The retail industry has experienced its fair share of ups and downs over the 2018-2023 period, with the pandemic, and its lockdowns and non-essential store closures, benefiting some channels but negatively impacting others. This was followed by a couple of years of unprecedentedly high inflation rates, favouring retailers like discounters as many Western European consumers had to watch their spending, concentrating on more essential goods and looking for the best value for money.
This report comes in PPT.
Discounters, already the leading grocery retailers channel in Germany, Western Europe's biggest retail market, overtook supermarkets to also assume this role in the Turkish market in 2023. Affordable prices, regular discounts and wide assortments, including their own private label lines, have helped Bim, A101 and Sok drive the discounters growth in the Turkish market.
Innovations such as click-and-collect services, seamless O2O customer journeys and personalised online recommendations based on in-store behaviour are becoming increasingly common in German retail. This convergence of digital and physical shopping experiences is enabling retailers to offer more cohesive and satisfying customer experiences, driving loyalty and sales across channels.
Retailers are likely to invest more in technology, such as digital screens, virtual reality and augmented reality, to improve the customer experience. There will likely also be a push to introduce entertainment and leisure into the retail concept, while pop-up stores also offer opportunities for players to introduce new products, new concepts and new experiences.

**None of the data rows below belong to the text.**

(** ** A rewrite that is not needed changes nothing *)

Lemma normalize_id s : 13%Z ∉ s → normalize_line_endings s = s.
Proof. induction s as [|c s IH]; intros Hs; [done|]. apply not_elem_of_cons in Hs as [Hc Hs]. cbn. rewrite (proj2 (Z.eqb_neq c 13)) by done. by rewrite IH. Qed.
Lemma replace_id s : NBSP ∉ s → replace_nbsp_with_space s = s.
Proof. unfold replace_nbsp_with_space. induction s as [|c s IH]; intros Hs; [done|]. apply not_elem_of_cons in Hs as [Hc Hs]. rewrite fmap_cons, IH by done. by rewrite (proj2 (Z.eqb_neq c NBSP)). Qed.
Lemma collapse_id s : ∀ run, nl_scan run s = false → collapse run s = s.
Proof.
  induction s as [|c s IH]; intros run Hs; [done|]. cbn [nl_scan collapse] in *. destruct (c =? 10)%Z eqn:Hc; [|by rewrite IH]. apply Z.eqb_eq in Hc as ->. apply orb_false_iff in Hs as [Hr%bool_decide_eq_false Hs]. rewrite bool_decide_eq_true_2 by lia. by rewrite IH.
Qed.
Lemma strip_id s : ∀ pending, Forall (λ c, line_blank c = true) pending → has_pair blank_newline (pending ++ s) = false → strip pending s = pending ++ s.
Proof.
  induction s as [|c s IH]; intros pending Hp Hs; cbn [strip]; [by rewrite app_nil_r|]. destruct (line_blank c) eqn:Hb.
  - rewrite IH; [by rewrite <- app_assoc|apply Forall_app; by repeat constructor|by rewrite <- app_assoc].
  - rewrite has_pair_app, has_pair_cons in Hs. apply orb_false_iff in Hs as [[_ Hlast]%orb_false_iff [_ Hs]%orb_false_iff]. rewrite IH by done. destruct (c =? 10)%Z eqn:Hc; [|done]. apply Z.eqb_eq in Hc as ->. destruct pending as [|x pending _] using rev_ind; [done|].
    rewrite last_snoc in Hlast. apply Forall_app in Hp as [_ Hx]. inversion Hx; subst. unfold blank_newline in Hlast. by rewrite H1 in Hlast.
Qed.

(** ** What a rewrite removes, and what it keeps *)

Lemma normalize_spec s : 13%Z ∉ normalize_line_endings s ∧ ∀ c, c ∈ normalize_line_endings s → c ∈ s ∨ c = 10%Z.
Proof.
  induction s as [s IH] using (induction_ltof1 _ length). unfold ltof in IH. destruct s as [|c s]; [split; [apply not_elem_of_nil|by left]|]. cbn [normalize_line_endings]. destruct (c =? 13)%Z eqn:Hc.
  - assert (∃ k, (match s with [] => [] | d :: s' => if (d =? 10)%Z then normalize_line_endings s' else normalize_line_endings s end) = normalize_line_endings k ∧ length k ≤ length s ∧ ∀ x, x ∈ k → x ∈ s) as (k & -> & Hl & Hk).
    { destruct s as [|d s]; [by exists []|]. destruct (d =? 10)%Z; [exists s|exists (d :: s)]; (split; [done|]); split; [cbn; lia|set_solver|cbn; lia|done]. }
    destruct (IH k) as [H1 H2]; [cbn; lia|]. split; [by apply not_elem_of_cons|]. intros x [->|Hx%H2]%elem_of_cons; [by right|]. destruct Hx as [Hx%Hk|]; [left; by constructor|by right].
  - destruct (IH s) as [H1 H2]; [cbn; lia|]. apply Z.eqb_neq in Hc. split; [by apply not_elem_of_cons|]. intros x [->|Hx%H2]%elem_of_cons; [left; by constructor|]. destruct Hx; [left; by constructor|by right].
Qed.

Lemma replace_spec s : NBSP ∉ replace_nbsp_with_space s ∧ ∀ c, c ∈ replace_nbsp_with_space s → c ∈ s ∨ c = 32%Z.
Proof.
  split; [intros Hin|intros x Hin]; apply list_elem_of_fmap in Hin as (c & Hx & Hc); destruct (c =? NBSP)%Z eqn:Hn.
  - done.
  - apply Z.eqb_neq in Hn. congruence.
  - by right.
  - left. by subst.
Qed.

Lemma blanks_have_no_pair p k : Forall (λ c, line_blank c = true) p → match k with y :: _ => (y =? 10)%Z = false | [] => True end → has_pair blank_newline k = false → has_pair blank_newline (p ++ k) = false.
Proof.
  intros Hp Hk Hpair. induction Hp as [|x p Hx Hp IH]; [done|]. cbn [app]. rewrite has_pair_cons, IH, orb_false_r. destruct (p ++ k) as [|y l] eqn:Hl; [done|]. unfold blank_newline. rewrite Hx. cbn [andb].
  destruct Hp as [|x' p Hx' _]; cbn [app] in Hl; [by subst|]. injection Hl as <- _. unfold line_blank in Hx'. apply orb_true_iff in Hx' as [->%Z.eqb_eq| ->%Z.eqb_eq]; done.
Qed.

Lemma strip_spec s : ∀ pending, Forall (λ c, line_blank c = true) pending → has_pair blank_newline (strip pending s) = false ∧ ∀ c, c ∈ strip pending s → c ∈ pending ++ s.
Proof.
  induction s as [|c s IH]; intros pending Hp; cbn [strip].
  - rewrite app_nil_r. split; [|done]. rewrite <- (app_nil_r pending). by apply blanks_have_no_pair.
  - destruct (line_blank c) eqn:Hb; [destruct (IH (pending ++ [c])) as [H1 H2]; [apply Forall_app; by repeat constructor|]; split; [done|]; intros x Hx%H2; by rewrite <- app_assoc in Hx|].
    destruct (IH []) as [H1 H2]; [constructor|]. cbn [app] in H2. destruct (c =? 10)%Z eqn:Hc.
    + rewrite has_pair_cons, H1, orb_false_r. split; [by destruct (strip [] s)|]. apply Z.eqb_eq in Hc as ->. intros x [->|Hx%H2]%elem_of_cons; set_solver.
    + split; [|set_solver]. apply blanks_have_no_pair; [done..|]. rewrite has_pair_cons, H1, orb_false_r. unfold blank_newline. rewrite Hb. by destruct (strip [] s).
Qed.

Lemma collapse_elem s : ∀ run c, c ∈ collapse run s → c ∈ s.
Proof.
  induction s as [|d s IH]; intros run c Hc; [done|]. cbn [collapse] in Hc. destruct (d =? 10)%Z eqn:Hd; [apply Z.eqb_eq in Hd as ->; case_bool_decide|]; [apply elem_of_cons in Hc as [->|Hc%IH]| apply IH in Hc|apply elem_of_cons in Hc as [->|Hc%IH]]; by constructor.
Qed.
Lemma collapse_runs s : ∀ run, nl_scan (Nat.min run 2) (collapse run s) = false.
Proof.
  induction s as [|c s IH]; intros run; [done|]. cbn [collapse]. destruct (c =? 10)%Z eqn:Hc; [|cbn [nl_scan]; rewrite Hc; apply (IH 0)]. case_bool_decide as Hr.
  - cbn [nl_scan]. rewrite Z.eqb_refl, bool_decide_eq_false_2 by lia. rewrite Nat.min_l by lia. specialize (IH (run + 1)). by rewrite Nat.min_l in IH by lia.
  - specialize (IH (run + 1)). by rewrite Nat.min_r in IH |- * by lia.
Qed.
(** A newline is only dropped after a newline. *)
Lemma collapse_pairs s : ∀ run prev, (0 < run → prev = 10%Z) → has_pair blank_newline (prev :: s) = false → has_pair blank_newline (prev :: collapse run s) = false.
Proof.
  induction s as [|c s IH]; intros run prev Hr Hs; [done|]. rewrite has_pair_cons in Hs. apply orb_false_iff in Hs as [Hf Hs]. cbn [collapse]. destruct (c =? 10)%Z eqn:Hc; [apply Z.eqb_eq in Hc as ->; case_bool_decide|].
  - rewrite has_pair_cons, Hf, (IH (run + 1) 10%Z); done.
  - rewrite Hr by lia. by apply IH.
  - rewrite has_pair_cons, Hf, (IH 0 c); [done|lia|done].
Qed.

(** ** Visible characters and trailing blanks *)

Definition invisible (c : Z) : bool := line_blank c || (c =? 10)%Z || (c =? 13)%Z || (c =? NBSP)%Z.
Definition visible (s : str) : str := filter (λ c, invisible c = false) s.

Lemma visible_cons c s : visible (c :: s) = (if invisible c then [] else [c]) ++ visible s.
Proof. unfold visible. rewrite filter_cons. by destruct (invisible c). Qed.
Lemma visible_app s k : visible (s ++ k) = visible s ++ visible k.
Proof. apply filter_app. Qed.
Lemma visible_blanks p : Forall (λ c, line_blank c = true) p → visible p = [].
Proof. induction 1 as [|c p Hc _ IH]; [done|]. rewrite visible_cons, IH. unfold invisible. by rewrite Hc. Qed.

Lemma normalize_visible s : visible (normalize_line_endings s) = visible s.
Proof.
  induction s as [s IH] using (induction_ltof1 _ length). unfold ltof in IH. destruct s as [|c s]; [done|]. cbn [normalize_line_endings]. destruct (c =? 13)%Z eqn:Hc; [|rewrite !visible_cons, IH by (cbn; lia); done].
  apply Z.eqb_eq in Hc as ->. rewrite !visible_cons. change (invisible 13) with true. change (invisible 10) with true. cbn [app]. destruct s as [|d s]; [done|]. destruct (d =? 10)%Z eqn:Hd; [|by rewrite IH by (cbn; lia)]. apply Z.eqb_eq in Hd as ->. rewrite IH by (cbn; lia). by rewrite visible_cons.
Qed.
Lemma replace_visible s : visible (replace_nbsp_with_space s) = visible s.
Proof. unfold replace_nbsp_with_space. induction s as [|c s IH]; [done|]. rewrite fmap_cons, !visible_cons, IH. destruct (c =? NBSP)%Z eqn:Hc; [|done]. by apply Z.eqb_eq in Hc as ->. Qed.
Lemma strip_visible s : ∀ pending, Forall (λ c, line_blank c = true) pending → visible (strip pending s) = visible s.
Proof.
  induction s as [|c s IH]; intros pending Hp; cbn [strip]; [by apply visible_blanks|]. destruct (line_blank c) eqn:Hb.
  - rewrite IH by (apply Forall_app; by repeat constructor). rewrite visible_cons. unfold invisible. by rewrite Hb.
  - destruct (c =? 10)%Z eqn:Hc; [apply Z.eqb_eq in Hc as ->; by rewrite !visible_cons, IH|]. by rewrite visible_app, visible_blanks, !visible_cons, IH.
Qed.
Lemma collapse_visible s : ∀ run, visible (collapse run s) = visible s.
Proof.
  induction s as [|c s IH]; intros run; [done|]. cbn [collapse]. destruct (c =? 10)%Z eqn:Hc; [|by rewrite !visible_cons, IH]. apply Z.eqb_eq in Hc as ->. case_bool_decide; rewrite !visible_cons, IH; done.
Qed.

Lemma strip_blanks p : Forall (λ c, line_blank c = true) p → ∀ pending, strip pending p = pending ++ p.
Proof. induction 1 as [|c q Hc _ IH]; intros pending; [by rewrite app_nil_r|]. cbn [strip]. rewrite Hc, IH. by rewrite <- app_assoc. Qed.
Lemma collapse_blanks p : Forall (λ c, line_blank c = true) p → ∀ run, collapse run p = p.
Proof. induction 1 as [|c q Hc _ IH]; intros run; [done|]. cbn [collapse]. rewrite (proj2 (Z.eqb_neq c 10)); [|by intros ->]. by rewrite IH. Qed.

Section Trailing.
Context (p : str) (Hp : Forall (λ c, line_blank c = true) p).

Lemma blank_cases c : c ∈ p → c = 32%Z ∨ c = 9%Z.
Proof. rewrite Forall_forall in Hp. intros [->%Z.eqb_eq| ->%Z.eqb_eq]%Hp%orb_true_iff; [by left|by right]. Qed.
Lemma blanks_are_blank c : c = 13%Z ∨ c = 10%Z ∨ c = NBSP → c ∉ p.
Proof. intros Hc [->| ->]%blank_cases; destruct Hc as [|[|]]; done. Qed.

Lemma normalize_trailing s : normalize_line_endings (s ++ p) = normalize_line_endings s ++ p.
Proof.
  assert (13%Z ∉ p ∧ 10%Z ∉ p) as [H13 H10] by (split; apply blanks_are_blank; tauto). induction s as [s IH] using (induction_ltof1 _ length). unfold ltof in IH. destruct s as [|c s]; [by apply normalize_id|]. cbn [app normalize_line_endings]. destruct (c =? 13)%Z; [|by rewrite IH by (cbn; lia)].
  cbn [app]. f_equal. destruct s as [|d s]; cbn [app].
  - destruct p as [|d q]; [done|]. rewrite (proj2 (Z.eqb_neq d 10)); [by apply normalize_id|]. intros ->. apply H10. by constructor.
  - destruct (d =? 10)%Z; [by rewrite IH by (cbn; lia)|]. exact (IH (d :: s) ltac:(cbn; lia)).
Qed.
Lemma replace_trailing s : replace_nbsp_with_space (s ++ p) = replace_nbsp_with_space s ++ p.
Proof. unfold replace_nbsp_with_space. rewrite fmap_app. f_equal. apply replace_id, blanks_are_blank. tauto. Qed.
Lemma strip_trailing s : ∀ pending, strip pending (s ++ p) = strip pending s ++ p.
Proof.
  induction s as [|c s IH]; intros pending; cbn [app strip]; [|destruct (line_blank c); [apply IH|]; destruct (c =? 10)%Z; rewrite IH; [done|by rewrite <- app_assoc]].
  by apply strip_blanks.
Qed.
Lemma collapse_trailing s : ∀ run, collapse run (s ++ p) = collapse run s ++ p.
Proof.
  induction s as [|c s IH]; intros run; cbn [app collapse]; [|destruct (c =? 10)%Z; [case_bool_decide; by rewrite IH|by rewrite IH]].
  by apply collapse_blanks.
Qed.
End Trailing.

(** ** The pipeline is the composition of its rewrites *)

Definition rewrite_all (s : str) : str := collapse_newline_runs (strip_trailing_line_ws (replace_nbsp_with_space (normalize_line_endings s))).

Lemma rewrite_if_ref needs f cur : (needs (as_ref cur) = false → f (as_ref cur) = as_ref cur) → as_ref (rewrite_if needs f cur) = f (as_ref cur).
Proof. unfold rewrite_if. destruct (needs (as_ref cur)); [done|]. intros H. symmetry. by apply H. Qed.

Lemma chars_subset (s k : str) : Forall is_char s → (∀ c, c ∈ k → c ∈ s ∨ is_char c) → Forall is_char k.
Proof. rewrite !Forall_forall. intros Hs Hk c Hc. destruct (Hk c Hc); [by apply Hs|done]. Qed.

(** Characters stay characters, step by step. *)
Lemma steps_chars s : Forall is_char s → Forall is_char (normalize_line_endings s) ∧ Forall is_char (replace_nbsp_with_space (normalize_line_endings s)) ∧ Forall is_char (strip_trailing_line_ws (replace_nbsp_with_space (normalize_line_endings s))) ∧ Forall is_char (rewrite_all s).
Proof.
  intros H0. assert (is_char 10 ∧ is_char 32) as [H10 H32] by (unfold is_char; lia).
  assert (Forall is_char (normalize_line_endings s)) as H1 by (eapply chars_subset; [exact H0|]; intros c [| ->]%(proj2 (normalize_spec s)); tauto).
  assert (Forall is_char (replace_nbsp_with_space (normalize_line_endings s))) as H2 by (eapply chars_subset; [exact H1|]; intros c [| ->]%(proj2 (replace_spec _)); tauto).
  assert (Forall is_char (strip_trailing_line_ws (replace_nbsp_with_space (normalize_line_endings s)))) as H3 by (eapply chars_subset; [exact H2|]; intros c Hc%(proj2 (strip_spec _ [] (Forall_nil_2 _))); tauto).
  split_and!; [done..|]. eapply chars_subset; [exact H3|]. intros c Hc%collapse_elem. by left.
Qed.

The rise of social commerce continues to be seen in the UK, boosted by Millennials and Gen Zers, with their generally high disposable incomes, given they spend greater time online on various digital devices. While Amazon Marketplace and Amazon continued to record positive sales growth in 2023, newcomer TikTok Shop Marketplace remained the most dynamic performer, once again recording triple-digit percentage growth.
Retail is the sale of new and used goods to consumers from a business for personal or household consumption from retail outlets, kiosks, market stalls, vending, direct selling and e-commerce. Retail is the aggregation of Retail Offline and Retail E-Commerce. Excludes specialist retailers of motor vehicles, motorcycles, vehicle parts. Also excludes fuel sales, foodservice sales, rental transactions, and wholesale sales (e.g. Cash and Carry). Sales value excluding or including VAT/Sales Tax. Retail also excludes the informal retail sector. Informal retailing is retail trade which is not declared to the tax authorities. Informal retailing encompasses (a) sales generated by unregistered and unlicensed retailers, i.e. retailers operating illegally, and (b) any proportion of sales generated by a registered and licensed retailer that is not declared to the tax authorities. Unregistered and unlicensed retailers operate predominantly (although not exclusively) as street hawkers or operate open market stalls, as these channels are harder for the authorities to monitor than permanent outlets. Activities in the illegal market, which is usually understood to refer to trade in illegal, counterfeit or stolen merchandise, are included within our definition of informal retailing. Activities in the “grey market”, which is usually understood to refer to trade in legal merchandise that is sold through unauthorized channels – for example cigarettes bought legally in another country, legally imported, but sold at lower prices than in authorized channels – will be included as informal retailing if no tax is paid on sale by the retailer. However if the retailer pays tax – for example on cigarettes bought legally in another country but sold at a lower price than standard – the sale is included within formal retail.